Nonetheless, the plan put forward by Draghi is to tack another €1trn onto the ECB’s balance sheet; yet doing so is not, in and of itself, an answer to the euro area’s inflation woes, and without an accommodating response from the continent’s governments, the package could pile greater pressures on the worst affected nations. Unlike the US, Japan or the UK, the euro zone is not united by any one single market, and the effects of an asset-buying programme on this scale are unknown.

The slow pace at which affected countries have introduced structural reforms means that a QE-style programme is worth a punt, if only to ward off the immediate dangers of low inflation. The criticisms of the policy in the main are justified, though the desperate situation facing Europe today demands that the ECB take swift action to ease credit conditions and boost inflation. Granted, the region’s biggest problems are structural, although its most immediate concern is inflation, or lack thereof, and only by introducing QE can the ECB tackle this issue in the little time it has been granted.

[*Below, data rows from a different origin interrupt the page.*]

Lemma opp_by_length {A} (f : A → A → order) l1 l2 : Forall (λ x, ∀ y, f y x = opp (f x y)) l1 → by_length f l2 l1 = opp (by_length f l1 l2).
Proof. intros HF. unfold by_length. by rewrite opp_then, opp_nat, (opp_lex f l1) by done. Qed.

(** The tags of ordinary blocks are not those of the special ones. *)
Fixpoint data_ok (t : data) : Prop :=
  match t with
  | DBlock tag fs => 0 <= tag < Closure_tag ∧ (fix go fs := match fs with [] => True | x :: fs => data_ok x ∧ go fs end) fs
  | DForward t => data_ok t
  | _ => True
  end.

Lemma data_ok_block tag fs : data_ok (DBlock tag fs) ↔ 0 <= tag < Closure_tag ∧ Forall data_ok fs.
Proof.
  cbn. enough ((fix go fs := match fs with [] => True | x :: fs => data_ok x ∧ go fs end) fs ↔ Forall data_ok fs) as -> by done.
  induction fs as [|x fs IH]; [by split|]. by rewrite Forall_cons, IH.
Qed.

Lemma data_ok_strip t : data_ok t → data_ok (strip t).
Proof. induction t using data_induction; try done. Qed.

Lemma strip_plain t : (∃ n, strip t = DInt n) ∨ is_plain_block (strip t).
Proof. induction t using data_induction; cbn; eauto. Qed.

Lemma cmp_strip_r total t1 t2 : cmp total t1 t2 = cmp total t1 (strip t2).
Proof. induction t2 using data_induction; try done. by rewrite cmp_forward_r. Qed.

Lemma cmp_strip total t1 t2 : cmp total t1 t2 = cmp total (strip t1) (strip t2).
Proof. rewrite <- cmp_strip_r. by induction t1 using data_induction. Qed.

(** The comparison of values of the same kind. *)
Definition cmp_contents (total : bool) (t1 t2 : data) : order :=
  match t1, t2 with
  | DInt a, DInt b | DObject a, DObject b => Some (a ?= b)
  | DString l1, DString l2 => Some (lex_compare l1 l2)
  | DDouble d1, DDouble d2 => double_order total d1 d2
  | DDoubles l1, DDoubles l2 => by_length (double_order total) l1 l2
  | DBlock _ f1, DBlock _ f2 => by_length (cmp total) f1 f2
  | _, _ => Some Eq
  end.

Definition stripped (t : data) : Prop := match t with DForward _ => False | _ => True end.

Lemma strip_stripped t : stripped (strip t).
Proof. by induction t using data_induction. Qed.

(** First the kind, an integer being below every block, then the contents. *)
Lemma cmp_by_tag total t1 t2 : stripped t1 → stripped t2 → data_ok t1 → data_ok t2 →
  cmp total t1 t2 = then_ (Some (tag_of t1 ?= tag_of t2)) (cmp_contents total t1 t2).
Proof.
  intros S1 S2 O1 O2. destruct t1 as [|l1|d1|ds1|o1|g1 f1|]; try done; destruct t2 as [|l2|d2|ds2|o2|g2 f2|]; try done.
  all: try reflexivity; cbn [tag_of cmp_contents].
  all: try apply data_ok_block in O1 as [O1 _]; try apply data_ok_block in O2 as [O2 _]; unfold Closure_tag in *.
  all: match goal with |- context [then_ (Some (?a ?= ?b))] => pose proof (Z.compare_spec a b) as E; destruct (a ?= b) eqn:Ec; apply CompareSpec2Type in E; inversion E; clear E end; cbn [then_];
    unfold String_tag, Double_tag, Double_array_tag, Object_tag in *; try lia; cbn [cmp strip tag_of];
    unfold String_tag, Double_tag, Double_array_tag, Object_tag in *; try (rewrite Ec); try done.
Qed.

(** Values of the same tag are built alike. *)
Lemma contents_chain total t1 t2 t3 : stripped t1 → stripped t2 → stripped t3 → data_ok t1 → data_ok t2 → data_ok t3 →
  match t1 with DBlock _ fs => Forall (λ x, ∀ y z, data_ok y → data_ok z → chain (cmp total x y) (cmp total y z) (cmp total x z)) fs | _ => True end →
  tag_of t1 = tag_of t2 → tag_of t2 = tag_of t3 → chain (cmp_contents total t1 t2) (cmp_contents total t2 t3) (cmp_contents total t1 t3).
Proof.
  intros S1 S2 S3 O1 O2 O3 IH E1 E2.
  destruct t1 as [|l1|d1|ds1|o1|g1 f1|]; try done; destruct t2 as [|l2|d2|ds2|o2|g2 f2|]; try done; cbn [tag_of] in *;
  try (apply data_ok_block in O1 as [O1 F1]); try (apply data_ok_block in O2 as [O2 F2]); unfold Closure_tag, String_tag, Double_tag, Double_array_tag, Object_tag in *; try lia;
  destruct t3 as [|l3|d3|ds3|o3|g3 f3|]; try done; cbn [tag_of cmp_contents] in *;
  try (apply data_ok_block in O3 as [O3 F3]); unfold Closure_tag, String_tag, Double_tag, Double_array_tag, Object_tag in *; try lia.
  - apply chain_Z.
  - apply chain_strings.
  - apply chain_double.
  - apply (chain_by_length (λ _, True)); [|by apply Forall_true..]. apply Forall_true. intros x y z _ _. apply chain_double.
  - apply chain_Z.
  - by apply (chain_by_length data_ok).
Qed.

Lemma cmp_chain total t1 : data_ok t1 → ∀ t2 t3, data_ok t2 → data_ok t3 → chain (cmp total t1 t2) (cmp total t2 t3) (cmp total t1 t3).
Proof.
  induction t1 as [n|l|d|ds|o|tag fs IH|t IH] using data_induction; intros O1 t2 t3 O2 O3; [..|by apply IH].
  all: match goal with |- chain (cmp _ ?t _) _ _ => rewrite (cmp_strip_r total t t2), (cmp_strip_r total t t3), (cmp_strip total t2 t3) end.
  all: apply data_ok_strip in O2, O3; rewrite !cmp_by_tag by (done || apply strip_stripped).
  all: apply chain_then; [apply chain_Z|intros E1%order_eq E2%order_eq].
  all: apply contents_chain; try done; try apply strip_stripped.
  apply data_ok_block in O1 as [_ O1]. rewrite !Forall_forall in *. eauto.
Qed.

Lemma cmp_opp total t1 : ∀ t2, cmp total t2 t1 = opp (cmp total t1 t2).
Proof.
  induction t1 as [n|l|d|ds|o|tag fs IH|t IH] using data_induction; intros t2; [..|by rewrite cmp_forward_r, IH].
  all: rewrite (cmp_strip total t2), (cmp_strip_r total _ t2); cbn [strip]; destruct (strip_plain t2) as [[k E]|E]; [rewrite E|destruct (strip t2); try done].
  all: cbn [cmp strip]; try reflexivity; try apply opp_Z.
  - apply opp_strings.
  - apply opp_double.
  - apply opp_by_length, Forall_true. intros x y. apply opp_double.
  - rewrite !opp_then, opp_Z. f_equal. by apply opp_by_length.
Qed.

(** A total comparison always decides. *)
Lemma lex_some {A} (f : A → A → order) l1 : Forall (λ x, ∀ y, f x y ≠ None) l1 → ∀ l2, lex f l1 l2 ≠ None.
Proof.
  induction 1 as [|x l1 Hx _ IH]; intros [|y l2]; try done. cbn. specialize (Hx y). specialize (IH l2). by destruct (f x y) as [[]|].
Qed.

Lemma cmp_some t1 : ∀ t2, cmp true t1 t2 ≠ None.
Proof.
  assert (∀ a b, double_order true a b ≠ None) as Hd by (intros a b; unfold double_order; by destruct (double_is_nan a), (double_is_nan b)).
  induction t1 as [n|l|d|ds|o|tag fs IH|t IH] using data_induction; intros t2; [..|by apply IH]; cbn [cmp]; destruct (strip t2); try done; try apply Hd.
  - unfold by_length. destruct (_ ?= _)%nat; cbn; try done. apply lex_some, Forall_true. intros x y. apply Hd.
  - destruct (_ ?= _); cbn; try done. unfold by_length. destruct (_ ?= _)%nat; cbn; try done. by apply lex_some.
Qed.

Section ReprOk.
Context `{Runtime} (c : context).

Lemma fields_repr_ok fs : Forall (λ t, ∀ v, repr c t v → data_ok t) fs → ∀ p, fields_repr c (repr c) p fs → Forall data_ok fs.
Proof. induction 1 as [|t fs Ht _ IH]; intros p; [constructor|]. cbn. intros [(w & _ & Hw) Hfs]. constructor; eauto. Qed.

Lemma repr_ok t : ∀ v, repr c t v → data_ok t.
Proof.
  induction t as [n|l|d|ds|o|tag fs IH|t IH] using data_induction; intros v; try done.
  - intros (_ & Ht & _ & Hf)%repr_block. apply data_ok_block. split; [done|]. by apply (fields_repr_ok fs IH v).
  - intros (_ & w & _ & Hw). by apply (IH w).
Qed.
End ReprOk.

(** ** However a comparison ends, the small stack is back *)

Import Hash.

Section Clean.
Context `{Runtime} `{CustomCompare} (malloc_ok : Z → bool) (oom : Z).

Definition stack_inv (s : cstate) : Prop := compare_stack_is_init s = true → compare_stack_size s = COMPARE_STACK_INIT_SIZE.

(** [m] keeps the context, and stops by a fault or with the small stack. *)
Definition clean {A} (m : KM A) : Prop :=
  ∀ s, stack_inv s →
  match m s with
  | inr (s', _) => cx s' = cx s ∧ stack_inv s'
  | inl (Stopped (CFault _) _ _) => True
  | inl (Stopped _ size is_init) => size = COMPARE_STACK_INIT_SIZE ∧ is_init = true
  end.

Lemma clean_ret {A} (x : A) : clean (mreturn x). Proof. by intros s Hs. Qed.

Lemma clean_bind {A B} (m : KM A) (k : A → KM B) : clean m → (∀ x, clean (k x)) → clean (mbnd m k).
Proof.
  intros Hm Hk s Hs. specialize (Hm s Hs). unfold mbnd. destruct (m s) as [e|[s' x]]; [done|]. destruct Hm as [<- Hs']. by apply Hk.
Qed.

Lemma clean_get {B} (k : cstate → KM B) : (∀ s, clean (k s)) → clean (mbnd mget k).
Proof. intros Hk s Hs. by apply Hk. Qed.

Lemma clean_lift {A} (m : CM A) : reads_only m (λ _, True) → clean (lift m).
Proof.
  intros Hm s Hs. unfold lift. specialize (Hm (cx s)). destruct (m (cx s)) as [[f| |]|[c' x]]; try done. by destruct Hm as [-> _].
Qed.

(** Raising an exception does not return. *)
Definition never_returns {A} (m : CM A) : Prop := ∀ c, ∃ e, m c = inl e.

Lemma never_bind {A B} (m : CM A) (k : A → CM B) : (∀ x, never_returns (k x)) → never_returns (mbnd m k).
Proof. intros Hk c. unfold mbnd. destruct (m c) as [e|[c' x]]; [by exists e|apply Hk]. Qed.

Lemma never_fail {A} e : never_returns (mfail e : CM A). Proof. intros c. by exists e. Qed.

Lemma raise_never {A} v : never_returns (caml_raise_r v : CM A).
Proof. apply never_bind. intros c. cbn. destruct (_ =? 0); apply never_fail. Qed.

Lemma invalid_argument_never {A} msg : never_returns (caml_invalid_argument_r msg : CM A).
Proof.
  apply never_bind. intros c. destruct (_ =? 0); [apply never_fail|]. apply never_bind. intros tag. apply never_bind. intros [v [|t []]]; try apply never_fail.
  apply never_bind. intros [b [|t1 [|t2 []]]]; try apply never_fail. apply never_bind. intros _. apply never_bind. intros _. apply raise_never.
Qed.

Lemma out_of_memory_never {A} : never_returns (caml_raise_out_of_memory_r oom : CM A).
Proof. apply never_bind. intros exn. destruct (exn =? 0); [apply never_fail|apply raise_never]. Qed.

(** After the stack is freed anything may be raised. *)
Lemma clean_free {A} (m : CM A) : never_returns m → clean (compare_free_stack_r ;;; lift m).
Proof.
  intros Hm s Hs. unfold compare_free_stack_r, mmodify, mbnd, lift. cbn beta iota.
  destruct (compare_stack_is_init s) eqn:Ei; cbn [negb cx compare_stack_size compare_stack_is_init].
  - destruct (Hm (cx s)) as [e ->]. rewrite Ei, Hs by done. by destruct e.
  - destruct (Hm (cx s)) as [e ->]. by destruct e.
Qed.

Lemma clean_set l : clean (set_stack l). Proof. by intros s Hs. Qed.

Lemma clean_invalid {A} msg : clean (invalid msg : KM A).
Proof. apply clean_free, invalid_argument_never. Qed.

Lemma clean_push it : clean (push_item malloc_ok oom it).
Proof.
  apply clean_get. intros s0. apply clean_bind; [|intros _; apply clean_set]. destruct (_ <=? _); [|apply clean_ret].
  intros s Hs. unfold compare_resize_stack_r, mbnd at 1, mget. cbn beta iota. destruct (_ <=? _); [by apply clean_free; [apply out_of_memory_never|]|].
  destruct (malloc_ok _); cbn [negb]; [done|]. by apply clean_free; [apply out_of_memory_never|].
Qed.

Lemma ro_memcmp n : ∀ a b, reads_only (memcmp n a b) (λ _, True).
Proof. induction n as [|n IH]; intros a b; cbn [memcmp]; [by apply ro_ret|]. ro. apply IH. Qed.

Lemma clean_custom f v1 v2 total : clean (compare_custom f v1 v2 total).
Proof. apply clean_get. intros s. destruct (call_compare _ _ _ _) as [r u]. destruct (u && _); [|destruct (negb _)]; apply clean_ret. Qed.

Create HintDb clean.
Hint Resolve clean_ret clean_invalid clean_push clean_custom clean_set ro_memcmp : clean.

Ltac clean_step :=
  lazymatch goal with
  | |- clean (mbnd mget _) => apply clean_get; intros ?
  | |- clean (mbnd (lift _) _) => apply clean_bind; [apply clean_lift; solve [eauto with reads clean]|intros ?]
  | |- clean (mbnd (if ?b then _ else _) _) => apply clean_bind; [destruct b|intros ?]
  | |- clean (mbnd _ _) => apply clean_bind; [|intros ?]
  | |- clean (if ?b then _ else _) => destruct b
  | |- clean (let '(_, _) := ?x in _) => destruct x
  | |- clean (match ?x with Some _ => _ | None => _ end) => destruct x
  | |- clean _ => solve [auto with clean]
  end.

Lemma clean_double_fields n : ∀ i v1 v2 total, clean (compare_double_fields n i v1 v2 total).
Proof. induction n as [|n IH]; intros i v1 v2 total; cbn [compare_double_fields]; repeat clean_step. Qed.
Hint Resolve clean_double_fields : clean.

Lemma clean_iteration v1 v2 total : clean (compare_iteration malloc_ok oom v1 v2 total).
Proof. unfold compare_iteration, compare_long_block, compare_blocks, compare_strings. repeat clean_step. Qed.

Lemma clean_pop : clean pop_item.
Proof. apply clean_get. intros s. destruct (compare_stack s) as [|[p1 p2 n] rest]; repeat clean_step. Qed.

Lemma clean_loop fuel : ∀ v1 v2 total, clean (compare_val_loop malloc_ok oom fuel v1 v2 total).
Proof.
  induction fuel as [|fuel IH]; intros v1 v2 total; cbn [compare_val_loop]; [by intros s Hs|].
  apply clean_bind; [apply clean_iteration|]. intros [z| |w1 w2]; [apply clean_ret| |apply IH].
  apply clean_bind; [apply clean_pop|]. intros [[w1 w2]|]; [apply IH|apply clean_ret].
Qed.

(** The primitives of the file. *)
Definition primitives (fuel : nat) (v1 v2 : Z) : list (KM Z) :=
  [caml_compare_r malloc_ok oom fuel v1 v2; caml_equal_r malloc_ok oom fuel v1 v2; caml_notequal_r malloc_ok oom fuel v1 v2;
   caml_lessthan_r malloc_ok oom fuel v1 v2; caml_lessequal_r malloc_ok oom fuel v1 v2;
   caml_greaterthan_r malloc_ok oom fuel v1 v2; caml_greaterequal_r malloc_ok oom fuel v1 v2].

Lemma and_free_rests fuel v1 v2 total f s : at_rest s →
  match (let* res := compare_and_free malloc_ok oom fuel v1 v2 total in mreturn (f res : Z)) s with
  | inr (s', _) => cx s' = cx s ∧ at_rest s'
  | inl (Stopped (CFault _) _ _) => True
  | inl (Stopped _ size is_init) => size = COMPARE_STACK_INIT_SIZE ∧ is_init = true
  end.
Proof.
  intros [Hsz Hin]. unfold compare_and_free, compare_val_r, mbnd at 1 2 3, set_stack, mmodify. cbn beta iota.
  pose proof (clean_loop fuel v1 v2 total (CState (cx s) [] (compare_stack_size s) (compare_stack_is_init s)) (λ _, Hsz)) as Hc.
  destruct (compare_val_loop _ _ _ _ _ _ _) as [e|[s' z]]; [done|]. destruct Hc as [Hcx Hi].
  unfold compare_free_stack_r, mmodify, mbnd, mreturn. cbn beta iota. destruct (compare_stack_is_init s') eqn:Ei; cbn [negb]; split; try done.
  by split; [apply Hi|].
Qed.
End Clean.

QE, therefore, is not merely a response to deflationary pressures, but a consequence of the euro area’s slow response to the low-inflation environment. Structural reform is preferable to expansionary monetary policy, though the immediacy with which the ECB must now mobilise to tackle inflation means that QE is one of only a limited number of solutions the bank can draw on. True, the exact benefits and repercussions of the system are as yet unknown for an economy like Europe’s, yet there is no other option better suited to tackle the threat of deflation than QE.